▶ **EXERCISE BRIEF**
Each entry has to be reproduced in full, exactly as given.

++++ SUPPLIED INFORMATION ++++

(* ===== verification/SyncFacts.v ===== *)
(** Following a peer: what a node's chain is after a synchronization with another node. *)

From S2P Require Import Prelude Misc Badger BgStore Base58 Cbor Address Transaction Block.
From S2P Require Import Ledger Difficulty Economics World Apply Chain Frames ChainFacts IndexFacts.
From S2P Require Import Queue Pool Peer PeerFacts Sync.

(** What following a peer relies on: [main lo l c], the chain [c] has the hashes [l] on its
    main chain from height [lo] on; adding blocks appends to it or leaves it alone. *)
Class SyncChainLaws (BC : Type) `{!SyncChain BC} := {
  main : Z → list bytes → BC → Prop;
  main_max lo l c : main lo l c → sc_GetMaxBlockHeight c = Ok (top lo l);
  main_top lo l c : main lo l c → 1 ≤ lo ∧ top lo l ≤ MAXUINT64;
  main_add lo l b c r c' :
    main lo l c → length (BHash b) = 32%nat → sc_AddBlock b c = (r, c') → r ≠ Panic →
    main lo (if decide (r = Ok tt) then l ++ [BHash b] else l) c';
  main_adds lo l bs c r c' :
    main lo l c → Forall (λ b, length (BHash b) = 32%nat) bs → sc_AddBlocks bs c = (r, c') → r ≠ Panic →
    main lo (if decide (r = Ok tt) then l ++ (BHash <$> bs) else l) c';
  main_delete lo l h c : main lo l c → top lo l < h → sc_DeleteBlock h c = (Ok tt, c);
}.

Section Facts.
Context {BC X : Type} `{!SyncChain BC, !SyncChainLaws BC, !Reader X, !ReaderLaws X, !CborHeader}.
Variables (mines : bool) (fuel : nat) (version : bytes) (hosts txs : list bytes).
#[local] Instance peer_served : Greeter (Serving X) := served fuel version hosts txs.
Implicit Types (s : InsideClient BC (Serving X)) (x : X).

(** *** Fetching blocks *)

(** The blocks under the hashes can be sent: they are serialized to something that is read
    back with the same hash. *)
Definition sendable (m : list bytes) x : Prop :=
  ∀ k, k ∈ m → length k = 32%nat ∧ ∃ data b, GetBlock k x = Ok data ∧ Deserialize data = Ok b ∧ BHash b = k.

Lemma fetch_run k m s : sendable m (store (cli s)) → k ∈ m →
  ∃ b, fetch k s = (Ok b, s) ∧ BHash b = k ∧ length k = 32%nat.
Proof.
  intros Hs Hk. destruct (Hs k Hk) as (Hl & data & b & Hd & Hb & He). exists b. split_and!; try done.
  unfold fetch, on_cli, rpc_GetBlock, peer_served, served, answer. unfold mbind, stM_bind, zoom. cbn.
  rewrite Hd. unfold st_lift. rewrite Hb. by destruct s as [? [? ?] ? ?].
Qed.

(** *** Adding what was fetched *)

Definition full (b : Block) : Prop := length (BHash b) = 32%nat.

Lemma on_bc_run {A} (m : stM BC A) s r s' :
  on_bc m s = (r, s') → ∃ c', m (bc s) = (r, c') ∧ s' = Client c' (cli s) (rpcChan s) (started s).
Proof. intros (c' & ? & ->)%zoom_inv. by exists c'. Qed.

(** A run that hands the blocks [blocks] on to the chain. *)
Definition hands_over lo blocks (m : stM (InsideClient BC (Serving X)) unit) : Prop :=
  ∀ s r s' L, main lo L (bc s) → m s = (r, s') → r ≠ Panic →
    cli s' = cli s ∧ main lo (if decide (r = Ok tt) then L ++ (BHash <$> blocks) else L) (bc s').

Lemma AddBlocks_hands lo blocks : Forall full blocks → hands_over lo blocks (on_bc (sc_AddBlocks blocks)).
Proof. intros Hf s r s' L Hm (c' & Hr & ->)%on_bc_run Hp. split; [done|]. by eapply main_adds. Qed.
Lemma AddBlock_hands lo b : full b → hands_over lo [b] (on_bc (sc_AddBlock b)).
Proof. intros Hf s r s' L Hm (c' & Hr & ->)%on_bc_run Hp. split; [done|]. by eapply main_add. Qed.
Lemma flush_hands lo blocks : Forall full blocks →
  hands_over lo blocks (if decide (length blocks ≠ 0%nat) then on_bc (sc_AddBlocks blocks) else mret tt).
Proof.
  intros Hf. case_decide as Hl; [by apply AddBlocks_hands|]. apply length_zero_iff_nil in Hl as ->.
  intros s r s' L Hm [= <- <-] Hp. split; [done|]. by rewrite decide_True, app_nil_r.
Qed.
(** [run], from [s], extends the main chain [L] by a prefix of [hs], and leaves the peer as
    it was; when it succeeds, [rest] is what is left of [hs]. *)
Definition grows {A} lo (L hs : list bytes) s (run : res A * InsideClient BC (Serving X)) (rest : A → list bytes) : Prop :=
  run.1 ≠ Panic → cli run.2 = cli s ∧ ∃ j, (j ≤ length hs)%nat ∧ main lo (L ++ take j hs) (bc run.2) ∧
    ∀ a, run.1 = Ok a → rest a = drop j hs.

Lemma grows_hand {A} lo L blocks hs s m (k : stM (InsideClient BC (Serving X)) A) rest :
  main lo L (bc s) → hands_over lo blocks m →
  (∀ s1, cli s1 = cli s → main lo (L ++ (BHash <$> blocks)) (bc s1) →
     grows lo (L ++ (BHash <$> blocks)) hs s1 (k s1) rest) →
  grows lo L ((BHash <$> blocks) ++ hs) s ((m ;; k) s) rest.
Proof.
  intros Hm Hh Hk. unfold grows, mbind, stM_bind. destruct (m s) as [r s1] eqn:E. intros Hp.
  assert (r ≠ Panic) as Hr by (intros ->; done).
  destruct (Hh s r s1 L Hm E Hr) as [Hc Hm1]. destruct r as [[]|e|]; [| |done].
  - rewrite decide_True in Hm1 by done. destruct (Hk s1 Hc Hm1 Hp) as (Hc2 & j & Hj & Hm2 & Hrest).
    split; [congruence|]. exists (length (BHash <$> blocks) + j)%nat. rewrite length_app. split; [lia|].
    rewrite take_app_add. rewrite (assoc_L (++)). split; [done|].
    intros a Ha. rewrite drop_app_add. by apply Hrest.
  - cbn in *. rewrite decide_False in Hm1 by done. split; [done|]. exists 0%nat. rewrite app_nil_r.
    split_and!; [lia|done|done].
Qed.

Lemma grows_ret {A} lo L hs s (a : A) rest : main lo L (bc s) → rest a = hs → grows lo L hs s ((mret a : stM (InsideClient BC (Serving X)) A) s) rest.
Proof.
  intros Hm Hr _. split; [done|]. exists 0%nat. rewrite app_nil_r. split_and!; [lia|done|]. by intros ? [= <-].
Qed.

++++

▶ **EXERCISE OUTPUT**
(* ===== verification/SyncFacts.v ===== *)
(** Following a peer: what a node's chain is after a synchronization with another node. *)

From S2P Require Import Prelude Misc Badger BgStore Base58 Cbor Address Transaction Block.
From S2P Require Import Ledger Difficulty Economics World Apply Chain Frames ChainFacts IndexFacts.
From S2P Require Import Queue Pool Peer PeerFacts Sync.

(** What following a peer relies on: [main lo l c], the chain [c] has the hashes [l] on its
    main chain from height [lo] on; adding blocks appends to it or leaves it alone. *)
Class SyncChainLaws (BC : Type) `{!SyncChain BC} := {
  main : Z → list bytes → BC → Prop;
  main_max lo l c : main lo l c → sc_GetMaxBlockHeight c = Ok (top lo l);
  main_top lo l c : main lo l c → 1 ≤ lo ∧ top lo l ≤ MAXUINT64;
  main_add lo l b c r c' :
    main lo l c → length (BHash b) = 32%nat → sc_AddBlock b c = (r, c') → r ≠ Panic →
    main lo (if decide (r = Ok tt) then l ++ [BHash b] else l) c';
  main_adds lo l bs c r c' :
    main lo l c → Forall (λ b, length (BHash b) = 32%nat) bs → sc_AddBlocks bs c = (r, c') → r ≠ Panic →
    main lo (if decide (r = Ok tt) then l ++ (BHash <$> bs) else l) c';
  main_delete lo l h c : main lo l c → top lo l < h → sc_DeleteBlock h c = (Ok tt, c);
}.

Section Facts.
Context {BC X : Type} `{!SyncChain BC, !SyncChainLaws BC, !Reader X, !ReaderLaws X, !CborHeader}.
Variables (mines : bool) (fuel : nat) (version : bytes) (hosts txs : list bytes).
#[local] Instance peer_served : Greeter (Serving X) := served fuel version hosts txs.
Implicit Types (s : InsideClient BC (Serving X)) (x : X).

(** *** Fetching blocks *)

(** The blocks under the hashes can be sent: they are serialized to something that is read
    back with the same hash. *)
Definition sendable (m : list bytes) x : Prop :=
  ∀ k, k ∈ m → length k = 32%nat ∧ ∃ data b, GetBlock k x = Ok data ∧ Deserialize data = Ok b ∧ BHash b = k.

Lemma fetch_run k m s : sendable m (store (cli s)) → k ∈ m →
  ∃ b, fetch k s = (Ok b, s) ∧ BHash b = k ∧ length k = 32%nat.
Proof.
  intros Hs Hk. destruct (Hs k Hk) as (Hl & data & b & Hd & Hb & He). exists b. split_and!; try done.
  unfold fetch, on_cli, rpc_GetBlock, peer_served, served, answer. unfold mbind, stM_bind, zoom. cbn.
  rewrite Hd. unfold st_lift. rewrite Hb. by destruct s as [? [? ?] ? ?].
Qed.

(** *** Adding what was fetched *)

Definition full (b : Block) : Prop := length (BHash b) = 32%nat.

Lemma on_bc_run {A} (m : stM BC A) s r s' :
  on_bc m s = (r, s') → ∃ c', m (bc s) = (r, c') ∧ s' = Client c' (cli s) (rpcChan s) (started s).
Proof. intros (c' & ? & ->)%zoom_inv. by exists c'. Qed.

(** A run that hands the blocks [blocks] on to the chain. *)
Definition hands_over lo blocks (m : stM (InsideClient BC (Serving X)) unit) : Prop :=
  ∀ s r s' L, main lo L (bc s) → m s = (r, s') → r ≠ Panic →
    cli s' = cli s ∧ main lo (if decide (r = Ok tt) then L ++ (BHash <$> blocks) else L) (bc s').

Lemma AddBlocks_hands lo blocks : Forall full blocks → hands_over lo blocks (on_bc (sc_AddBlocks blocks)).
Proof. intros Hf s r s' L Hm (c' & Hr & ->)%on_bc_run Hp. split; [done|]. by eapply main_adds. Qed.
Lemma AddBlock_hands lo b : full b → hands_over lo [b] (on_bc (sc_AddBlock b)).
Proof. intros Hf s r s' L Hm (c' & Hr & ->)%on_bc_run Hp. split; [done|]. by eapply main_add. Qed.
Lemma flush_hands lo blocks : Forall full blocks →
  hands_over lo blocks (if decide (length blocks ≠ 0%nat) then on_bc (sc_AddBlocks blocks) else mret tt).
Proof.
  intros Hf. case_decide as Hl; [by apply AddBlocks_hands|]. apply length_zero_iff_nil in Hl as ->.
  intros s r s' L Hm [= <- <-] Hp. split; [done|]. by rewrite decide_True, app_nil_r.
Qed.
(** [run], from [s], extends the main chain [L] by a prefix of [hs], and leaves the peer as
    it was; when it succeeds, [rest] is what is left of [hs]. *)
Definition grows {A} lo (L hs : list bytes) s (run : res A * InsideClient BC (Serving X)) (rest : A → list bytes) : Prop :=
  run.1 ≠ Panic → cli run.2 = cli s ∧ ∃ j, (j ≤ length hs)%nat ∧ main lo (L ++ take j hs) (bc run.2) ∧
    ∀ a, run.1 = Ok a → rest a = drop j hs.

Lemma grows_hand {A} lo L blocks hs s m (k : stM (InsideClient BC (Serving X)) A) rest :
  main lo L (bc s) → hands_over lo blocks m →
  (∀ s1, cli s1 = cli s → main lo (L ++ (BHash <$> blocks)) (bc s1) →
     grows lo (L ++ (BHash <$> blocks)) hs s1 (k s1) rest) →
  grows lo L ((BHash <$> blocks) ++ hs) s ((m ;; k) s) rest.
Proof.
  intros Hm Hh Hk. unfold grows, mbind, stM_bind. destruct (m s) as [r s1] eqn:E. intros Hp.
  assert (r ≠ Panic) as Hr by (intros ->; done).
  destruct (Hh s r s1 L Hm E Hr) as [Hc Hm1]. destruct r as [[]|e|]; [| |done].
  - rewrite decide_True in Hm1 by done. destruct (Hk s1 Hc Hm1 Hp) as (Hc2 & j & Hj & Hm2 & Hrest).
    split; [congruence|]. exists (length (BHash <$> blocks) + j)%nat. rewrite length_app. split; [lia|].
    rewrite take_app_add. rewrite (assoc_L (++)). split; [done|].
    intros a Ha. rewrite drop_app_add. by apply Hrest.
  - cbn in *. rewrite decide_False in Hm1 by done. split; [done|]. exists 0%nat. rewrite app_nil_r.
    split_and!; [lia|done|done].
Qed.

Lemma grows_ret {A} lo L hs s (a : A) rest : main lo L (bc s) → rest a = hs → grows lo L hs s ((mret a : stM (InsideClient BC (Serving X)) A) s) rest.
Proof.
  intros Hm Hr _. split; [done|]. exists 0%nat. rewrite app_nil_r. split_and!; [lia|done|]. by intros ? [= <-].
Qed.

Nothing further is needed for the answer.